Any comments to [email protected]

check out my x-files fanficiton (oh good gosh, you misspelled this too?) at  http://homepages.which.net/~annette.gisby/index.htm

Yukon hopes you don't mind if she abstains.  There is, evidently, only so much lousy characterization and insultingly poor spelling one little witch can take in one sitting.

Tsk.  Watch the show.  Watch the movie.  Make SOME attempt to understand why they do and say the things they do.  You may have a better chance at understanding their motivations and methods if you simply PAY ATTENTION.

Yukon yields the podium.

Postscript:

The following message appeared on ATXC on 5/9/00.

Suggested alternate Subject line: Deluded Whining On Parade

----- Original Message -----

From: Annette Gisby <[email protected]>

Newsgroups: alt.tv.x-files.creative

Sent: Tuesday, May 09, 2000 6:54 AM

Subject: Re: OT: Authors and Feedback

I love getting emails and see the numbers go up ate ephemeral. My most
recent story got over a thousand hits, but no emails, so I'm left wondering
did people actually like it, or have they hit on it by mistake?

Annette.

check out my x-files fanficiton at
  http://homepages.which.net/~annette.gisby/index.htm

Yukon says...

No, Annette. You received no emails because those thousand people read it and thought your story was complete hamsterpoop, and were offended that you'd wasted their time that way.  Take it from someone who had to read this monstrosity more than once.

Ratings 

General Evilness:

3.5/5

Above average overall.  Quite generally evil and not worth reading.

 

Gak-o-Tron:

2.5/5

Middle of the road.  Not too horribly gak-worthy.  A couple of scary moments, though.

 

Death to Clones:

4/5

  Yukon wishes that unsupported, under-researched Billy-bashing would stop.  She would also like to win the lottery.  She fully accepts that neither are likely to occur.
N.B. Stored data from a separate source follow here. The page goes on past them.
(** ** The batch loop shared by the engines

    Every engine keeps the number of resolved games in
    [processedRef.current] and owns a [processBatch] of the same shape: it
    resolves the next [min(batchSize, remaining)] game indices, advances the
    counter and hands the results on.  [resolve now start gameIndex] is the
    body of the engine's loop for one game, [start] being the value of the
    counter when the batch begins. *)

Module Scheduler.
Section Batch.

Variable Result : Type.
Variable resolve : Z -> Z -> Z -> Result.

(** [processBatch(batchSize)], called at time [now] with
    [processedRef.current = processed]: the new counter and [results]. *)
Definition processBatch (now count processed batchSize : Z) : Z * list Result :=
  let remaining := count - processed in
  let currentBatch := Z.min batchSize remaining in
  if currentBatch <=? 0 then (processed, [])
  else
    (processed + currentBatch,
     map (fun i => resolve now processed (processed + Z.of_nat i))
         (seq 0 (Z.to_nat currentBatch))).

(** The interval callback of [startProcessing], fired once per element of
    [ticks] (the clock reading of each firing): it stops when every game is
    resolved and otherwise processes one batch. *)
Fixpoint runTicks (ticks : list Z) (count batchSize processed : Z)
  : Z * list Result :=
  match ticks with
  | [] => (processed, [])
  | now :: later =>
      if count <=? processed then (processed, [])
      else
        let '(processed', results) := processBatch now count processed batchSize in
        let '(final, more) := runTicks later count batchSize processed' in
        (final, results ++ more)
  end.

End Batch.

Arguments processBatch {Result} resolve now count processed batchSize.
Arguments runTicks {Result} resolve ticks count batchSize processed.

End Scheduler.

(** The part of the [session] prop the engines read. *)
Record GameSession := {
  id : Js.jsstring;
  count : Z;
  completed : Z
}.
(** X22.  The member list of a cluster holds exactly the ids of the
    community, each once, in ascending order, and [memberCount] is its
    length. *)
Theorem cluster_members_sorted_distinct (community : pyset)
    (scored_pairs : list scored_pair) (units_by_id : dict code_unit) :
  let c := enrich_cluster community scored_pairs units_by_id in
  (forall uid, In uid (members c) <-> In uid community)
  /\ NoDup (members c)
  /\ StronglySorted (fun a b => String.leb a b = true) (members c)
  /\ List.length (members c) = memberCount c.
Proof.
  cbv zeta. unfold enrich_cluster. cbn [members memberCount].
  split; [|split; [|split]].
  - intros uid. unfold elements. now rewrite In_sorted, nodup_In.
  - apply sorted_nodup, NoDup_nodup.
  - apply sorted_ascending.
  - apply length_sorted.
Qed.

(** Counting with repetitions. *)
Lemma count_each_occ (k : string) (xs : list string) (counts : dict nat) :
  get_or (Fingerprint.count_each counts xs) k 0%nat
  = (get_or counts k 0 + count_occ string_dec xs k)%nat.
Proof.
  unfold Fingerprint.count_each. revert counts.
  induction xs as [|x xs IH]; intros counts; cbn [fold_left count_occ].
  - lia.
  - rewrite IH. destruct (string_dec x k) as [->|Hne].
    + unfold get_or at 1. rewrite get_setitem_same. lia.
    + unfold get_or at 1. rewrite get_setitem_other by congruence.
      unfold get_or. lia.
Qed.

Lemma list_sum_setitem (d : dict nat) (k : string) :
  list_sum (values (setitem d k (get_or d k 0 + 1)%nat))
  = S (list_sum (values d)).
Proof.
  unfold get_or, values. induction d as [|[k' v] d IH]; cbn [setitem get].
  - reflexivity.
  - destruct (String.eqb k' k).
    + cbn [map snd list_sum fold_right]. lia.
    + cbn [map snd]. change (list_sum (?x :: ?l)) with (x + list_sum l)%nat.
      rewrite IH. lia.
Qed.

Lemma list_sum_count_each (xs : list string) (counts : dict nat) :
  list_sum (values (Fingerprint.count_each counts xs))
  = (list_sum (values counts) + List.length xs)%nat.
Proof.
  unfold Fingerprint.count_each. revert counts.
  induction xs as [|x xs IH]; intros counts; cbn [fold_left List.length].
  - lia.
  - rewrite IH, list_sum_setitem. lia.
Qed.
Additionally, we have some serious clonage in:  Obsessive/borderline-violent Mulder, M & S wanting sex despite any and all circumstances, and Scully as virgin.  Gak. We also have the unparalleled pleasure of reading an author's note indicating her concern that the story might be seen as plagiarism.  That's a new one on the clone front.

   

Mary Sue Must Die:    ?

??/5

Yukon will abstain from guessing.

 

Who ARE these people?

4/5

Billy especially.  Wow.  Mulder, totally goofing up.  Scully breaking down.  Bad.

 

I speeche goodly:

3/5        

Grammar on the whole wasn't bad, but there were some punctuation/sentence structure issues.

 

I R a gud speler:

5/5

Atrocious.  Shame on you.  Yukon concurs with Midwest on this: sending out a story with this many glaring spelling errors is simply insulting to your readers.  Naughty, naughty author.

 

Wild Card:

Bill Scully as Satan Incarnate


Enough already.  Get a clue.  Watch the show and try to understand his motivation.  This is not a matter of opinion here, such as whether Scully would wear pantyhose or thigh-highs...in this matter you're just DEAD WRONG.  Period.